Uli menutup dengan kritik terhadap mekanisme offset karbon.
“Offset karbon pada praktiknya adalah izin untuk tetap mencemari. Karena itu koreksi kebijakan dan tekanan publik menjadi sangat penting.”
IPCC: Dunia Tak Lagi di Jalur 1,5°C – Indonesia Harus Berani Mengambil Sikap
Rilis IPCC terbaru menunjukkan bahwa dunia berpotensi melewati batas aman 1,5°C dalam dekade ini.
Untuk mencegahnya, emisi global harus berkurang 43% sebelum 2030, namun banyak negara termasuk Indonesia justru:
memperluas penggunaan batu bara,
mempertahankan target Net Zero yang lambat (2060),
dan belum memiliki jadwal penghentian energi fosil.
KAMMI menilai ketidaktegasan Indonesia di COP30 memperburuk situasi, terutama karena Indonesia memiliki hutan tropis dan sumber daya energi terbarukan yang besar, tetapi tidak menggunakannya sebagai alat diplomasi strategis.
Tren Bencana Hidrometeorologi Menguatkan Kegagalan Kebijakan Iklim
PP KAMMI juga menyoroti meningkatnya bencana hidrometeorologi di Sumatera dalam beberapa pekan terakhir. BNPB mencatat bahwa lebih dari 90% bencana di Indonesia setiap tahun adalah bencana hidrometeorologi: banjir, longsor, cuaca ekstrem, dan gelombang tinggi.
Intensitas curah hujan ekstrem dan anomali laut menunjukkan dampak langsung perubahan iklim di Indonesia.
KAMMI menilai respons pemerintah masih jauh dari cukup.
Adaptasi masyarakat belum diperkuat.
Tata kelola lingkungan masih lemah.
Dan regulasi iklim tidak mencerminkan urgensi bencana di lapangan.

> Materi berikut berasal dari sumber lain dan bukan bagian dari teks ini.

Lemma shift_bits_fits n x : fits 32 x → fits 32 (shift_bits n x).
Proof. revert x. induction n; intros x Hx; cbn; [done|]. by apply IHn, shift_bit_fits. Qed.

Lemma STEP1_spec l b : byte b → STEP1 l b = shift_bits 8 (Z.lxor l b).
Proof.
  intros Hb. unfold STEP1. rewrite table_byte by (apply fits_lxor; [lia|apply low_byte|done]).
  rewrite (split_byte l) at 3. rewrite !shift_bits_lxor, (shift_bits_shiftl 8). xor_eq.
Qed.

Lemma fold_word_spec w : fold_word w = shift_bits 8 w.
Proof.
  unfold fold_word. rewrite table_byte by apply low_byte. rewrite (split_byte w) at 3.
  rewrite shift_bits_lxor, (shift_bits_shiftl 8). xor_eq.
Qed.

Lemma STEP4W_spec w l : STEP4W w l = shift_bits 32 (Z.lxor w l).
Proof. unfold STEP4W. rewrite !fold_word_spec, <- !shift_bits_add. done. Qed.

(** A word of four bytes is the sum of its shifted bytes. *)
Lemma split_word x :
  x = Z.lxor (Z.lxor (Z.lxor (Z.land x 0xff) (Z.shiftl (Z.land (Z.shiftr x 8) 0xff) 8))
    (Z.shiftl (Z.land (Z.shiftr x 16) 0xff) 16)) (Z.shiftl (Z.shiftr x 24) 24).
Proof.
  rewrite (split_byte x) at 1. rewrite (split_byte (Z.shiftr x 8)) at 1.
  rewrite Z.shiftr_shiftr by lia. rewrite Z.shiftl_lxor, Z.shiftl_shiftl by lia. change (8 + 8) with 16.
  rewrite (split_byte (Z.shiftr x 16)) at 1. rewrite Z.shiftr_shiftr by lia. rewrite Z.shiftl_lxor, Z.shiftl_shiftl by lia.
  change (16 + 8) with 24. change (8 + 16) with 24. xor_eq.
Qed.

Lemma STEP4_spec crc w : fits 32 crc → STEP4 crc w = Z.lxor w (shift_bits 128 crc).
Proof.
  intros Hc. unfold STEP4. rewrite table_stride3, table_stride2, table_stride1 by apply low_byte.
  rewrite table_stride0.
  2:{ rewrite Z.shiftr_div_pow2 by lia. unfold byte, fits in *. split; [apply Z.div_pos; lia|apply Z.div_lt_upper_bound; lia]. }
  rewrite (split_word crc) at 5. rewrite !shift_bits_lxor. xor_eq.
Qed.

(** *** Bytes and words *)

Lemma crc_bytes_app l p q : crc_bytes l (p ++ q) = crc_bytes (crc_bytes l p) q.
Proof. apply fold_left_app. Qed.

Lemma crc_bytes_word l p :
  Forall byte p → crc_bytes l p = shift_bits (8 * length p) (Z.lxor l (le_num p)).
Proof.
  intros Hp. revert l. induction Hp as [|b p Hb Hp IH]; intros l; cbn [length le_num].
  - cbn. by rewrite Z.lxor_0_r.
  - change (crc_bytes l (b :: p)) with (crc_bytes (shift_bits 8 (Z.lxor l b)) p). rewrite IH.
    replace (8 * S (length p))%nat with (8 + 8 * length p)%nat by lia. rewrite shift_bits_add. f_equal.
    rewrite (Z.mul_comm 256). change 256 with (2 ^ 8). rewrite <- (lxor_shiftl 8) by (lia || done).
    rewrite !shift_bits_lxor, (shift_bits_shiftl 8). xor_eq.
Qed.

Lemma STEP1_bytes p l : Forall byte p → fold_left STEP1 p l = crc_bytes l p.
Proof.
  intros Hp. revert l. induction Hp as [|b p Hb Hp IH]; intros l; cbn; [done|]. by rewrite IH, STEP1_spec.
Qed.

Lemma crc_word_fits p s : Forall byte p → fits 32 (ReadUint32LE p s).
Proof.
  intros Hp. unfold ReadUint32LE. assert (Forall byte (take 4 (drop (s * 4) p))) as Hb by (by apply Forall_take, Forall_drop).
  pose proof (le_num_range _ Hb) as [H0 H1]. split; [done|]. eapply Z.lt_le_trans; [done|].
  change (2 ^ 32) with (256 ^ 4). apply Z.pow_le_mono_r; [lia|]. rewrite length_take. lia.
Qed.

Lemma crc_word l p s :
  Forall byte p → (s * 4 + 4 ≤ length p)%nat →
  crc_bytes l (take 4 (drop (s * 4) p)) = shift_bits 32 (Z.lxor l (ReadUint32LE p s)).
Proof.
  intros Hp Hs. rewrite crc_bytes_word by (by apply Forall_take, Forall_drop).
  rewrite length_take, length_drop. by replace (8 * (4 `min` (length p - s * 4)))%nat with 32%nat by lia.
Qed.

(** *** Strides *)

Definition strides_fit (c : strides) : Prop := fits 32 (crc0 c) ∧ fits 32 (crc1 c) ∧ fits 32 (crc2 c) ∧ fits 32 (crc3 c).

Lemma combine_spec c :
  combine c = Z.lxor (Z.lxor (Z.lxor (shift_bits 128 (crc0 c)) (shift_bits 96 (crc1 c))) (shift_bits 64 (crc2 c)))
    (shift_bits 32 (crc3 c)).
Proof.
  unfold combine. rewrite !STEP4W_spec, Z.lxor_0_r, !shift_bits_lxor, <- !shift_bits_add.
  cbn [Nat.add]. xor_eq.
Qed.

Lemma STEP4_fits crc w : fits 32 crc → fits 32 w → fits 32 (STEP4 crc w).
Proof. intros Hc Hw. rewrite STEP4_spec by done. apply fits_lxor; [lia|done|by apply shift_bits_fits]. Qed.

Lemma take_16 {A} (p : list A) : take 16 p = take 4 (drop 0 p) ++ take 4 (drop 4 p) ++ take 4 (drop 8 p) ++ take 4 (drop 12 p).
Proof. do 16 (destruct p as [|? p]; [done|]). done. Qed.

Lemma combine_STEP16 p c :
  Forall byte p → (16 ≤ length p)%nat → strides_fit c →
  combine (STEP16 p c) = crc_bytes (combine c) (take 16 p) ∧ strides_fit (STEP16 p c).
Proof.
  intros Hp Hl (H0 & H1 & H2 & H3). split.
  - rewrite take_16, !crc_bytes_app.
    rewrite (crc_word _ p 0), (crc_word _ p 1), (crc_word _ p 2), (crc_word _ p 3) by (done || lia).
    rewrite !combine_spec. unfold STEP16. cbn [crc0 crc1 crc2 crc3].
    rewrite !STEP4_spec by done. rewrite !shift_bits_lxor, <- !shift_bits_add. cbn [Nat.add]. xor_eq.
  - split; [|split; [|split]]; apply STEP4_fits; auto using crc_word_fits.
Qed.

Lemma swaths_spec fuel p c :
  Forall byte p → strides_fit c →
  crc_bytes (combine (swaths fuel p c).2) (swaths fuel p c).1 = crc_bytes (combine c) p ∧
  Forall byte (swaths fuel p c).1 ∧ strides_fit (swaths fuel p c).2.
Proof.
  revert p c. induction fuel as [|fuel IH]; intros p c Hp Hc; cbn [swaths]; [by split_and!|].
  destruct (Nat.leb_spec 16 (length p)) as [Hl|Hl]; [|by split_and!].
  destruct (combine_STEP16 p c Hp Hl Hc) as [E Hc'].
  destruct (IH (drop 16 p) (STEP16 p c) (Forall_drop _ _ _ Hp) Hc') as (E' & ? & ?). split; [|done].
  rewrite E', E, <- crc_bytes_app, take_drop. done.
Qed.

Lemma words_spec fuel p c :
  Forall byte p → strides_fit c →
  crc_bytes (combine (words fuel p c).2) (words fuel p c).1 = crc_bytes (combine c) p ∧
  Forall byte (words fuel p c).1 ∧ strides_fit (words fuel p c).2.
Proof.
  revert p c. induction fuel as [|fuel IH]; intros p c Hp Hc; cbn [words]; [by split_and!|].
  destruct (Nat.leb_spec 4 (length p)) as [Hl|Hl]; [|by split_and!].
  set (c' := MkStrides _ _ _ _). destruct Hc as (H0 & H1 & H2 & H3).
  assert (combine c' = crc_bytes (combine c) (take 4 p)) as E.
  { change (take 4 p) with (take 4 (drop (0 * 4) p)). rewrite crc_word by (done || lia).
    rewrite !combine_spec. unfold c'. cbn [crc0 crc1 crc2 crc3]. rewrite STEP4_spec by done.
    rewrite !shift_bits_lxor, <- !shift_bits_add. cbn [Nat.add]. xor_eq. }
  destruct (IH (drop 4 p) c' (Forall_drop _ _ _ Hp)) as (E' & ? & ?).
  { split; [done|]. split; [done|]. split; [done|]. apply STEP4_fits; auto using crc_word_fits. }
  split; [|done]. rewrite E', E, <- crc_bytes_app, take_drop. done.
Qed.

(** ** The routine *)

Lemma crc_bytes_fits l p : fits 32 l → Forall byte p → fits 32 (crc_bytes l p).
Proof.
  intros Hl Hp. revert l Hl. induction Hp as [|b p Hb Hp IH]; intros l Hl; [done|].
  apply (IH (shift_bits 8 (Z.lxor l b))), shift_bits_fits, fits_lxor; [lia|done|]. by apply (fits_le 8).
Qed.

(** The strides leave the register the bytes they consume would. *)
Lemma bulk_spec p l :
  Forall byte p → fits 32 l → (16 ≤ length p)%nat →
  let c := MkStrides (Z.lxor (ReadUint32LE p 0) l) (ReadUint32LE p 1) (ReadUint32LE p 2) (ReadUint32LE p 3) in
  let r := swaths (length p) (drop 16 p) c in
  let r' := words (length r.1) r.1 r.2 in
  crc_bytes (combine r'.2) r'.1 = crc_bytes l p ∧ Forall byte r'.1.
Proof.
  intros Hp Hl Hlen c r r'.
  assert (strides_fit c) as Hc.
  { split; [apply fits_lxor; [lia|by apply crc_word_fits|done]|]. split; [by apply crc_word_fits|]. split; by apply crc_word_fits. }
  destruct (swaths_spec (length p) (drop 16 p) c (Forall_drop _ _ _ Hp) Hc) as (E & Hr & Hrc). fold r in E, Hr, Hrc.
  destruct (words_spec (length r.1) r.1 r.2 Hr Hrc) as (E' & Hr' & _). fold r' in E', Hr'.
  split; [|done]. rewrite E', E, <- (take_drop 16 p) at 1. rewrite (take_drop 16 p). 
  rewrite <- (take_drop 16 p) at 2. rewrite crc_bytes_app. f_equal. rewrite take_16, !crc_bytes_app.
  rewrite (crc_word _ p 0), (crc_word _ p 1), (crc_word _ p 2), (crc_word _ p 3) by (done || lia).
  rewrite combine_spec. unfold c. cbn [crc0 crc1 crc2 crc3].
  rewrite !shift_bits_lxor, <- !shift_bits_add. cbn [Nat.add]. xor_eq.
Qed.

Lemma Extend_crc32c address crc data :
  fits 32 crc → Forall byte data → Extend address crc data = crc32c crc data.
Proof.
  intros Hcrc Hd. unfold Extend, crc32c. change CanAccelerateCRC32C with false. cbn iota. unfold kCRC32Xor.
  set (l0 := Z.lxor crc 0xffffffff). assert (fits 32 l0) as Hl0 by (by apply fits_lxor).
  set (st := if (RoundUp 4 address <=? length data)%nat then _ else _).
  assert (crc_bytes st.2 st.1 = crc_bytes l0 data ∧ Forall byte st.1 ∧ fits 32 st.2) as (E & Hp & Hl).
  { unfold st. destruct (RoundUp 4 address <=? length data)%nat; cbn [fst snd]; [|done].
    rewrite STEP1_bytes by (by apply Forall_take). split; [by rewrite <- crc_bytes_app, take_drop|].
    split; [by apply Forall_drop|]. apply crc_bytes_fits; [done|by apply Forall_take]. }
  destruct st as [p l]. cbn [fst snd] in *. rewrite <- E.
  destruct (Nat.leb_spec 16 (length p)); [|by rewrite STEP1_bytes].
  pose proof (bulk_spec p l Hp Hl H) as [E' Hp']. cbn zeta in E', Hp'.
  destruct (swaths _ _ _) as [p1 c1]. cbn [fst snd] in *. destruct (words _ _ _) as [p2 c2]. cbn [fst snd] in *.
  by rewrite STEP1_bytes, E'.
Qed.

Lemma crc32c_app crc p q : crc32c (crc32c crc p) q = crc32c crc (p ++ q).
Proof.
  unfold crc32c. rewrite crc_bytes_app. f_equal. f_equal. xor_eq.
Qed.

Lemma crc32c_fits crc p : fits 32 crc → Forall byte p → fits 32 (crc32c crc p).
Proof. intros Hc Hp. apply fits_lxor; [lia| |done]. apply crc_bytes_fits; [by apply fits_lxor|done]. Qed.

Lemma rotate a b x : 0 < a → 0 < b → fits (a + b) x →
  Z.lor (Z.shiftr x a) (wrap (a + b) (Z.shiftl x b)) = x / 2 ^ a + (x mod 2 ^ a) * 2 ^ b.
Proof.
  intros Ha Hb [H0 Hx]. rewrite Z.shiftl_mul_pow2, Z.shiftr_div_pow2 by lia. unfold wrap.
  rewrite Z.pow_add_r, Z.mul_mod_distr_r by (try apply Z.pow_nonzero; lia).
  rewrite <- Z.shiftl_mul_pow2 by lia. rewrite (lor_shiftl b); [by rewrite Z.shiftl_mul_pow2 by lia|lia|].
  split; [apply Z.div_pos; [lia|apply Z.pow_pos_nonneg; lia]|].
  apply Z.div_lt_upper_bound; [apply Z.pow_pos_nonneg; lia|]. by rewrite <- Z.pow_add_r by lia.
Qed.

Lemma Unmask_Mask crc : fits 32 crc → Unmask (Mask crc) = crc ∧ fits 32 (Mask crc).
Proof.
  intros Hc. split; [|by apply wrap_fits]. unfold Unmask, Mask.
  set (r := Z.lor (Z.shiftr crc 15) _). assert (r = crc / 2 ^ 15 + (crc mod 2 ^ 15) * 2 ^ 17) as Er by (apply (rotate 15 17); [lia|lia|done]).
  assert (fits 32 r) as Hr.
  { unfold fits in *. rewrite Er. Z.to_euclidean_division_equations. lia. }
  assert (u32 (u32 (r + kMaskDelta) - kMaskDelta) = r) as ->.
  { unfold wrap. rewrite Zminus_mod_idemp_l. replace (r + kMaskDelta - kMaskDelta) with r by lia. by apply wrap_small. }
  rewrite (rotate 17 15) by (lia || done). rewrite Er. unfold fits in Hc. clear Er Hr r. Z.to_euclidean_division_equations. lia.
Qed.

Seruan PP KAMMI: Negara Tidak Boleh Absen dalam Krisis Iklim
PP KAMMI mendesak pemerintah untuk:
- Melakukan evaluasi menyeluruh terhadap Perpres 110/2025
Agar regulasi tersebut benar-benar menghasilkan pengurangan emisi, bukan sekadar agenda investasi hijau.
- Mengambil sikap tegas di fora internasional seperti COP
Termasuk mendorong adopsi agenda phase out fossil fuel dan penegakan target iklim yang ambisius.
- Memprioritaskan keselamatan rakyat dalam kebijakan energi dan iklim
Terutama wilayah-wilayah rentan seperti Sumatera yang kini terus diterpa bencana hidrometeorologi.
“Krisis iklim bukan ancaman masa depan—ini sudah terjadi hari ini. Dari diplomasi internasional hingga Perpres nasional, pemerintah harus menunjukkan komitmen nyata, bukan retorika,” tutup PP KAMMI dalam pernyataannya.